Seis jornalistas foram mortos no primeiro semestre deste ano, número igual ao de ocorrências desse tipo em 2011.

03/07/2012 - 20:06  

Leonardo Prado
Audiência Pública para debater ações para promover a segurança dos jornalistas e discutir a impunidade dos crimes contra eles praticados em decorrência do exercício da profissão. José Neumanne Pinto (jornalista), Delano Cerqueira Bunn (representante do Ministério da Justiça), dep. Efraim Filho (presidente da CSPCCO), Carlos Eduardo da Cunha Oliveira (conselheiro e chefe da Divisão de Direitos Humanos do Itamaraty), Alexandre Brasil da Silva (secretário e assessor de imprensa do gabinete do Itamaraty)
A Câmara debateu a segurança dos jornalistas e a impunidade em relação aos crimes praticados contra eles.

O número de jornalistas que são mortos por causa do trabalho que realizam está aumentando no Brasil. Só nos seis primeiros meses de 2012, seis jornalistas já foram assassinados - número que corresponde às mortes de todo o ano de 2011. Em 2010, foi registrado um caso e, em 2009, dois casos. Desde 1995, 41 jornalistas foram assassinados no País.

A Federação Nacional dos Jornalistas (Fenaj) destaca que a violência contra a categoria não diz respeito só a assassinatos, mas a agressões físicas, ofensas verbais e ameaças - que são costumeiras. Relatórios anuais elaborados pela Fenaj apontam que a maior parte da violência contra jornalistas é cometida por agentes públicos, em especial políticos estaduais e municipais e policiais locais.

Esses dados foram divulgados durante audiência realizada pela Comissão de Segurança Pública e Combate ao Crime Organizado. No evento, foi discutida a segurança dos jornalistas e a impunidade em relação aos crimes praticados contra eles.

Impunidade
O representante da Fenaj, José Carlos Torves, afirma que muitos crimes ocorrem porque os agressores têm a sensação de que não vão ser punidos. Ele também afirma que, nas cidades do interior, existem vários casos de violência contra jornalistas que não são investigados por pressão política ou conivência da polícia e do judiciário local.
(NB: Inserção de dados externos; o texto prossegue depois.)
(* ===== verification/HermesPay.v ===== *)
(** * ShadowPay — [shadownet_hermes_plugin/_avm.py], [_shadowpay.py]

    The plugin's settlement of a USDC amount, and the payment command: a
    credential is minted and verified, then the same payment is tried three
    times, with the identity in order, revoked, and with another payee.  The
    chain and the payment package are the classes of [Avm]; the random keys and
    the clock are arguments. *)

From S2P Require Import Prelude Radix PyStr Base64 Multibase Identifiers Jcs Dicts PyRepr Crypto Provider Pydantic Credential.
From S2P Require Import Payment Decimal Avm.

(** ** [_avm.py] *)

Definition USDC_DECIMALS : Z := 6.
Definition TESTNET_USDC_ASA_ID : Z := 10458941.

Section to_atomic.
Context `{PyUnicode}.

Definition is_decimal_error (e : exn) : bool := bool_decide (e = InvalidOperation) || is_ValueError e.

Definition to_atomic (amount_usdc : pystr) : result Z :=
  value ← rethrow is_decimal_error (λ _, AvmSettlementError (str "invalid USDC amount: " ++ repr_str amount_usdc))
            (decimal_of_str amount_usdc);
  negative ← decimal_le_zero value;
  _ ← raise_if negative (AvmSettlementError (str "USDC amount must be positive: " ++ repr_str amount_usdc));
  product ← decimal_mul_int value (10 ^ USDC_DECIMALS);
  decimal_int product.
End to_atomic.

Section settle.
Context {S : Type} `{PyUnicode} `{AlgoSdk S} `{X402Sdk S} (exc_text : exn → pystr).

Definition payer_address (wallet_mnemonic : pystr) : result pystr :=
  derive_address AvmSettlementError exc_text wallet_mnemonic.

(** [x or d] for strings *)
Definition or_default (x : option pystr) (d : pystr) : pystr :=
  match x with None | Some [] => d | Some x => x end.

Definition settle_usdc (wallet_mnemonic pay_to amount_usdc : pystr) (network algod_url : option pystr) : M S pystr :=
  _ ← lift (raise_if (negb x402_installed)
              (AvmSettlementError (str "x402-avm and py-algorand-sdk are required for live settlement")));
  let net := or_default network TESTNET_CAIP2 in
  let url := or_default algod_url DEFAULT_ALGOD_URL in
  amount ← lift (to_atomic amount_usdc);
  '(_, outcome) ← pay_exact AvmSettlementError exc_text wallet_mnemonic url
                    (exact_requirements net (dec TESTNET_USDC_ASA_ID) (dec amount) pay_to);
  let reason := or_else (attr outcome (str "error_reason") JNull) (JStr (str "unknown")) in
  let message := attr outcome (str "error_message") JNull in
  let suffix := if truthy message then str " (" ++ py_str message ++ str ")" else [] in
  _ ← lift (raise_if (negb (truthy (attr outcome (str "success") (JBool false))))
              (AvmSettlementError (str "on-chain settlement refused: " ++ py_str reason ++ suffix)));
  let txid := py_str (or_else (attr outcome (str "transaction") (JStr [])) (JStr [])) in
  _ ← lift (raise_if (bool_decide (txid = [])) (AvmSettlementError (str "settlement returned no transaction id")));
  mret txid.
End settle.

(** ** [_shadowpay.py] *)

Definition _STUB_TXID : pystr := str "TESTNET-TXID-9F3A2C".
Definition _STUB_PAY_TO : pystr := str "ALICEALGOADDR".
Definition _TAMPERED_PAY_TO : pystr := str "TAMPEREDPAYTOADDR".
Definition _DEFAULT_AMOUNT : pystr := str "0.005".
Definition _LORA_TX_URL : pystr := str "https://lora.algokit.io/testnet/tx/".
Definition MNEMONIC_VAR : pystr := str "SHADOWNET_X402_WALLET_MNEMONIC".
Definition PAY_TO_VAR : pystr := str "SHADOWNET_X402_PAY_TO".
Definition _REQUIRED_ENV : list pystr := [MNEMONIC_VAR; PAY_TO_VAR].

(** [s.split()] *)
Fixpoint split_words (s : pystr) : list pystr :=
  match s with
  | [] => []
  | c :: s' =>
      if is_space c then split_words s'
      else
        let ws := split_words s' in
        match s' with
        | d :: _ => if is_space d then [c] :: ws else match ws with w :: ws => (c :: w) :: ws | [] => [[c]] end
        | [] => [[c]]
        end
  end.

Section shadowpay.
Context {S : Type} `{PyUnicode} `{Pydantic} `{PyJWT} `{AlgoSdk S} `{X402Sdk S} (exc_text : exn → pystr).
Context (environ : pystr → option pystr) (provider_lookup : pystr → M S ProviderRecord).
(** [int(time.time())] in a state. *)
Context (clock : S → Z).

Definition env_text (var : pystr) : pystr := strip (default [] (environ var)).

Definition _config_hint : option pystr :=
  match List.filter (λ name, bool_decide (default [] (environ name) = [])) _REQUIRED_ENV with
  | [] => None
  | missing => Some (
      str "Setup: running in demo mode (stub settlement). For a real Algorand TestNet "
      ++ str "USDC transfer, set in your Hermes env/config: " ++ join_with (str ", ") missing ++ str ". "
      ++ str "SHADOWNET_X402_WALLET_MNEMONIC = a funded 25-word TestNet account opted into "
      ++ str "USDC (ASA 10458941); SHADOWNET_X402_PAY_TO = the payee address (also opted in).")
  end.

Definition live : bool := negb (bool_decide (env_text MNEMONIC_VAR = [])) && negb (bool_decide (env_text PAY_TO_VAR = [])).
Definition agreed_pay_to : pystr := if live then env_text PAY_TO_VAR else _STUB_PAY_TO.
Definition algod_setting : option pystr :=
  match env_text (str "SHADOWNET_X402_ALGOD_URL") with [] => None | url => Some url end.

(** The payee and the amount of the command line. *)
Definition pay_args (raw_args : pystr) : pystr * pystr :=
  match split_words raw_args with
  | [] => (str "alice", or_default (environ (str "SHADOWNET_X402_AMOUNT")) _DEFAULT_AMOUNT)
  | [payee] => (payee, or_default (environ (str "SHADOWNET_X402_AMOUNT")) _DEFAULT_AMOUNT)
  | payee :: amount :: _ => (payee, amount)
  end.

(** [CredentialPayload(...)] validates its arguments. *)
Definition buyer_payload (buyer_sub : pystr) (now : Z) : result CredentialPayload :=
  CredentialPayload_validate
    [(str "iss", JStr (str "acme.example")); (str "sub", JStr buyer_sub); (str "kind", JStr (str "org_affiliation"));
     (str "org", JStr (str "acme.example")); (str "iat", JInt now); (str "exp", JInt (now + 3600));
     (str "rev", JDict [(str "epoch", JStr (str "2026q2")); (str "idx", JInt 0)])].

(** What the inner function [settle] answers. *)
Definition beat (credential issuer_pk buyer_sub amount : pystr) (revoked : gset pystr) (pay_to : pystr) : M S pystr := λ s,
  match verify_credential (clock s) 60 (λ _, mret issuer_pk) (default_issuer_authorization_check provider_lookup) credential s with
  | (s, Raise e) => if bool_decide (e = CredentialError) then (s, Ok (str "REFUSED (401): identity not verified")) else (s, Raise e)
  | (s, Ok _) =>
      if bool_decide (buyer_sub ∈ revoked) then (s, Ok (str "REFUSED (403): identity revoked"))
      else if negb (bool_decide (pay_to = agreed_pay_to)) then
        (s, Ok (str "REFUSED (402): payment does not match the agreed requirements"))
      else if negb live then (s, Ok (str "SETTLED: txid " ++ _STUB_TXID ++ str " (demo, stub settlement)"))
      else
        match settle_usdc exc_text (env_text MNEMONIC_VAR) agreed_pay_to amount None algod_setting s with
        | (s, Ok txid) => (s, Ok (str "SETTLED: " ++ txid ++ [10] ++ str "   " ++ _LORA_TX_URL ++ txid))
        | (s, Raise (AvmSettlementError msg)) => (s, Ok (str "REFUSED: on-chain settlement failed (" ++ msg ++ str ")"))
        | (s, Raise e) => (s, Raise e)
        end
  end.

Definition narrative (payee amount buyer_sub paid revoked tampered : pystr) : pystr :=
  join_with [10] (
    [str "ShadowPay - agent payments on Algorand, bound to identity."; [];
     str "1) Pay " ++ amount ++ str " USDC to " ++ payee ++ str " on "
       ++ (if live then str "Algorand TestNet" else str "Algorand TestNet (demo)") ++ str " -> " ++ paid;
     str "   Bound to " ++ take 16 buyer_sub ++ str "... (verified org_affiliation @ acme.example), "
       ++ str "not an anonymous wallet.";
     [];
     str "2) Revoke the agent, pay again -> " ++ revoked;
     str "   Wallet still funded. The identity is the kill switch.";
     [];
     str "3) Man-in-the-middle swaps the pay-to -> " ++ tampered;
     str "   The charge is bound to what was agreed.";
     [];
     str "Know Your Agent for x402."]
    ++ match _config_hint with Some hint => [[]; hint] | None => [] end).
Por isso, José Carlos Torves defende a aprovação de um projeto que está sendo analisado na Câmara que federaliza os crimes contra a atividade jornalística (PL 1078/11). A proposta permite que a Polícia Federal participe dos inquéritos sobre esses crimes quando houver "omissão ou ineficiência" das polícias dos estados e municípios. Isso depois que as investigações locais tiverem completado 90 dias.

José Carlos Torves afirma que o projeto vai contribuir principalmente para evitar a impunidade em cidades menores: "Há uma situação já comprovada de que todos os crimes que ocorrem contra jornalistas no interior do Brasil acabam sendo engavetados. Por um conluio de várias autoridades políticas e policiais, os crimes nunca são esclarecidos. Então, com a federalização, nós acreditamos que vai sair desse controle paroquial e vai haver a apuração do caso pela Polícia Federal."

Desinteresse da polícia
Por outro lado, o deputado William Dib (PSDB-SP) questiona a eficácia desse projeto. Ele teme que as polícias locais nem tentem apurar os crimes contra jornalistas, sabendo que a Polícia Federal pode entrar no caso. Além disso, o parlamentar destaca que a Polícia Federal pode não ter interesse ou recursos disponíveis para as investigações.
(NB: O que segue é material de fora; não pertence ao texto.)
Definition demo_process (issuer_pk : pystr) (credential pop x_payment : option pystr) : M PayWorld PaywallResult :=
  @process _ _ _ _ _ PayWorld
    (answering_env default_resolve_subject_key (λ _, Ok issuer_pk) default_authorized (λ _, Ok tt))
    (in_memory_nonces tokens) (in_memory_budget demo_cap) (answering_facilitator (fake_settle demo_facilitator))
    demo_settings None RESOURCE credential pop x_payment.

Definition demo_terms (bob_sub : pystr) (req : PaymentRequirements) (tamper : bool) : PaidTerms := {|
  pt_network := rq_network req; pt_asset := rq_asset req; pt_amount := rq_amount req;
  pt_pay_to := if tamper then str "ATTACKERADDR" else rq_pay_to req; pt_payer := JStr bob_sub |}.

(** [pay(tamper)]; a settlement without a payment has no [nonce]. *)
Definition pay (issuer_pk bob_sub bob_cred : pystr) (tamper : bool) : M PayWorld PaywallResult :=
  challenge ← demo_process issuer_pk (Some bob_cred) None None;
  match challenge with
  | Refused _ _ => mret challenge
  | Settled _ _ => lift (Raise AttributeError)
  | Challenge req nonce =>
      issued ← pay_time;
      pop ← lift (mint_pop (generate bob) bob_sub RESOURCE nonce issued DEFAULT_POP_LIFETIME_SECONDS);
      demo_process issuer_pk (Some bob_cred) (Some pop) (Some (encode_x_payment (demo_terms bob_sub req tamper)))
  end.

Definition assert_settled (r : PaywallResult) : result SettleOutcome :=
  match r with Settled _ outcome => Ok outcome | _ => Raise AssertionError end.
Definition assert_refused (r : PaywallResult) : result (Z * refusal) :=
  match r with Refused status reason => Ok (status, reason) | _ => Raise AssertionError end.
William Dib e o presidente da Comissão de Segurança, Efraim Filho (DEM-PB), pediram a realização da audiência sobre a violência contra os jornalistas. "Proteger a imprensa livre é função do Estado - maior do que todas as outras funções. Por quê? Porque é um jeito de proteger a democracia”, afirmou William Dib.

O parlamentar paulista ressaltou que não há como imaginar um Estado que se diz democrático sem imprensa livre, articulada e que possa expressar suas opiniões. “Se a imprensa for calada, pode ter certeza que o Estado Democrático de Direito está suspenso. Nós não podemos imaginar um estado democrático com imprensa calada pelo poder econômico, por ameaças físicas ou, de fato, pelo delito, que é o crime."

Nova lei de imprensa
William Dib e outros participantes da audiência também defenderam a aprovação de uma nova Lei de Imprensa, já que a antiga, de 1967, foi considerada inconstitucional pelo Supremo Tribunal Federal.